Weave Code
Code Weaver
Helps Laravel developers discover, compare, and choose open-source packages. See popularity, security, maintainers, and scores at a glance to make better decisions.
Feedback
Share your thoughts, report bugs, or suggest improvements.
Subject
Message

Dom Crawler Laravel Package

symfony/dom-crawler

Symfony DomCrawler makes it easy to parse and navigate HTML/XML documents. It provides a fluent API to filter elements, extract text/attributes, follow links and forms, and integrates well with HttpClient and BrowserKit for web scraping and testing.

View on GitHub
Deep Wiki
Context7

Getting Started

Minimal Setup

  1. Installation:

    composer require symfony/dom-crawler
    

    No additional configuration is required—it’s a standalone component.

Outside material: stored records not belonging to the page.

(** * MihomoCore: process supervisor and telemetry poller (Windows runner)

    A shallow embedding of [windows/runner/mihomo_core.cpp] and
    [mihomo_core.h], and of the event channel handlers of
    [platform_channel.cpp].  The object's fields form a record, member
    functions are computations in a small state / exception / trace
    monad, operating system and network results are explicit inputs of
    the call that asks for them, and everything an observer, the control
    API or the operating system sees is appended to an effect trace.  The
    control client ([HttpGet], [HttpPut] and the queries built on them)
    is modelled call by call in the module [Client]. *)

From Stdlib Require Import ZArith Bool List Ascii String Lia.
From Stdlib Require Import Floats.SpecFloat.
From Stdlib Require DecimalString DecimalPos.
Import ListNotations.

Local Open Scope string_scope.
Local Open Scope Z_scope.

(* ===================================================================== *)
(** ** Machine integers and IEEE-754 binary64 *)
(* ===================================================================== *)

Module Num.

Definition two64 : Z := 2 ^ 64.
Definition INT64_MIN : Z := - 2 ^ 63.
Definition INT64_MAX : Z := 2 ^ 63 - 1.
Definition INT_MAX : Z := 2147483647.

(** [ULONGLONG] arithmetic is modulo [2^64]. *)
Definition sub_u64 (a b : Z) : Z := (a - b) mod two64.

(** [int64_t] subtraction, two's-complement wrap written out.  The poller
    only subtracts results of [std::stoll] on digit strings, which lie in
    [0, INT64_MAX], so the wrap never fires there (see [sub_i64_exact]). *)
Definition wrap_i64 (z : Z) : Z := (z - INT64_MIN) mod two64 + INT64_MIN.
Definition sub_i64 (a b : Z) : Z := wrap_i64 (a - b).

Definition in_i64 (z : Z) : bool := (INT64_MIN <=? z) && (z <=? INT64_MAX).

(** [double] is binary64: 53 bits of precision, exponent bound 1024,
    round to nearest even. *)
Definition prec : Z := 53.
Definition emax : Z := 1024.
Definition double : Type := spec_float.

(** Integer to [double] conversion (exact below [2^53], rounded above). *)
Definition double_of_Z (z : Z) : double := binary_normalize prec emax z 0 false.

Definition ddiv (x y : double) : double := SFdiv prec emax x y.

(** [x > 0] on doubles. *)
Definition dpositive (x : double) : bool := SFltb (S754_zero false) x.

(** The literal [1000.0]. *)
Definition d1000 : double := double_of_Z 1000.

(** Truncation toward zero of a finite double. *)
Definition trunc_double (x : double) : Z :=
  match x with
  | S754_finite s m e =>
      let a := Z.shiftl (Zpos m) e in
      if s then - a else a
  | _ => 0
  end.

(** [static_cast<int64_t>(x)]: the value truncated toward zero.  The
    conversion is undefined when that value does not fit [int64_t] or [x]
    is not finite ([None]). *)
Definition static_cast_int64 (x : double) : option Z :=
  match x with
  | S754_zero _ => Some 0
  | S754_finite _ _ _ =>
      let z := trunc_double x in
      if in_i64 z then Some z else None
  | _ => None
  end.

End Num.
Export Num.

(* ===================================================================== *)
(** ** The two patterns of [ParseControllerSettings] *)
(* ===================================================================== *)

(** [std::regex_search] with the ECMAScript grammar returns the leftmost
    match, and at one start position the first match in backtracking order
    (greedy quantifiers try their longest choice first).  Both patterns
    are a literal, [\s*], an optional quote and a greedy character class
    followed only by optional items, so at a given start position the
    longest choices succeed whenever any choice does: shortening [\s*] or
    giving up the optional quote leaves a white-space or quote character
    in front of the class, which excludes both.  The matchers below take
    those longest choices. *)

Module Regex.

Definition dquote : ascii := "034"%char.
Definition squote : ascii := "039"%char.

(** [\s] in the classic locale: space, [\t], [\n], [\v], [\f], [\r]. *)
Definition is_space (c : ascii) : bool :=
  let n := Z.of_nat (nat_of_ascii c) in
  (n =? 32) || ((9 <=? n) && (n <=? 13)).

(** [\d]. *)
Definition is_digit (c : ascii) : bool :=
  let n := Z.of_nat (nat_of_ascii c) in
  (48 <=? n) && (n <=? 57).

Definition is_quote (c : ascii) : bool :=
  Ascii.eqb c squote || Ascii.eqb c dquote.

Definition is_colon (c : ascii) : bool := Ascii.eqb c ":"%char.

(** A character of the host group: not a quote, a colon or white space. *)
Definition host_char (c : ascii) : bool :=
  negb (is_quote c || is_colon c || is_space c).

(** A character of the secret group: not a quote or white space. *)
Definition secret_char (c : ascii) : bool :=
  negb (is_quote c || is_space c).

(** Strip the literal [p] from the front of [s]. *)
Fixpoint literal (p s : string) : option string :=
  match p with
  | EmptyString => Some s
  | String a p' =>
      match s with
      | EmptyString => None
      | String b s' => if Ascii.eqb a b then literal p' s' else None
      end
  end.

(** Longest prefix of [s] whose characters satisfy [f], and the rest. *)
Fixpoint span (f : ascii -> bool) (s : string) : string * string :=
  match s with
  | EmptyString => (EmptyString, EmptyString)
  | String c r =>
      if f c then let '(run, rest) := span f r in (String c run, rest)
      else (EmptyString, s)
  end.

(** An optional single character of class [f]. *)
Definition optional (f : ascii -> bool) (s : string) : string :=
  match s with
  | EmptyString => s
  | String c r => if f c then r else s
  end.

Definition is_empty (s : string) : bool :=
  match s with EmptyString => true | _ => false end.

(** [controllerRegex] anchored at the front of [s].  Writing Q for a quote
    of either kind, the pattern is
    [external-controller:\s*Q?([^Q:\s]+):?(\d+)?Q?].  The result is
    [(match[1], match[2])], an unmatched group 2 reading as the empty
    string, as [sub_match::str()] does. *)
Definition controller_here (s : string) : option (string * string) :=
  match literal "external-controller:" s with
  | None => None
  | Some r0 =>
      let r1 := snd (span is_space r0) in
      let r2 := optional is_quote r1 in
      let '(host, r3) := span host_char r2 in
      if is_empty host then None
      else
        let r4 := optional is_colon r3 in
        let '(port, _) := span is_digit r4 in
        Some (host, port)
  end.

(** [secretRegex] anchored at the front of [s]: [secret:\s*Q?([^Q\s]+)Q?].
    The result is [match[1]]. *)
Definition secret_here (s : string) : option string :=
  match literal "secret:" s with
  | None => None
  | Some r0 =>
      let r1 := snd (span is_space r0) in
      let r2 := optional is_quote r1 in
      let '(secret, _) := span secret_char r2 in
      if is_empty secret then None else Some secret
  end.

(** [std::regex_search]: the first start position at which the anchored
    matcher succeeds. *)
Fixpoint regex_search {A : Type} (here : string -> option A) (s : string) : option A :=
  match here s with
  | Some r => Some r
  | None =>
      match s with
      | EmptyString => None
      | String _ r => regex_search here r
      end
  end.

Definition controllerRegex : string -> option (string * string) :=
  regex_search controller_here.

Definition secretRegex : string -> option string :=
  regex_search secret_here.

(** Value of a string of decimal digits. *)
Fixpoint decimal (acc : Z) (s : string) : Z :=
  match s with
  | EmptyString => acc
  | String c r => decimal (10 * acc + (Z.of_nat (nat_of_ascii c) - 48)) r
  end.

(** [std::stoi] on a non-empty digit string: the value, or [None] where it
    throws [std::out_of_range] (the value does not fit [int]). *)
Definition stoi (digits : string) : option Z :=
  let v := decimal 0 digits in
  if v <=? INT_MAX then Some v else None.

End Regex.
Export Regex.

(* ===================================================================== *)
(** ** The object *)
(* ===================================================================== *)

(** [HANDLE] and [DWORD] values; [nullptr] is the null handle. *)
Definition HANDLE : Type := Z.
Definition nullptr : HANDLE := 0.
Definition STILL_ACTIVE : Z := 259.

  2. First Use Case: Parse a simple HTML string or URL response:

    use Symfony\Component\DomCrawler\Crawler;
    
    $html = '<html><body><h1>Title</h1><p>Content</p></body></html>';
    $crawler = new Crawler($html);
    
    // Extract the title text
    $title = $crawler->filter('h1')->text();
    // Output: "Title"
    
  3. Where to Look First:

    • Official Documentation (API reference, selectors, traversal).
    • Laravel Integration: Use with Laravel’s Http client for scraping live pages:
      use Illuminate\Support\Facades\Http;
      use Symfony\Component\DomCrawler\Crawler;
      
      $response = Http::get('https://example.com');
      $crawler = new Crawler($response->body());
      

Implementation Patterns

Core Workflows

1. Scraping Structured Data

Extract tables, lists, or forms from HTML:

// Extract all table rows
$rows = $crawler->filter('table tr')->each(function (Crawler $node) {
    return $node->filter('td')->text();
});

// Example output: [['Col1', 'Col2'], ['Data1', 'Data2'], ...]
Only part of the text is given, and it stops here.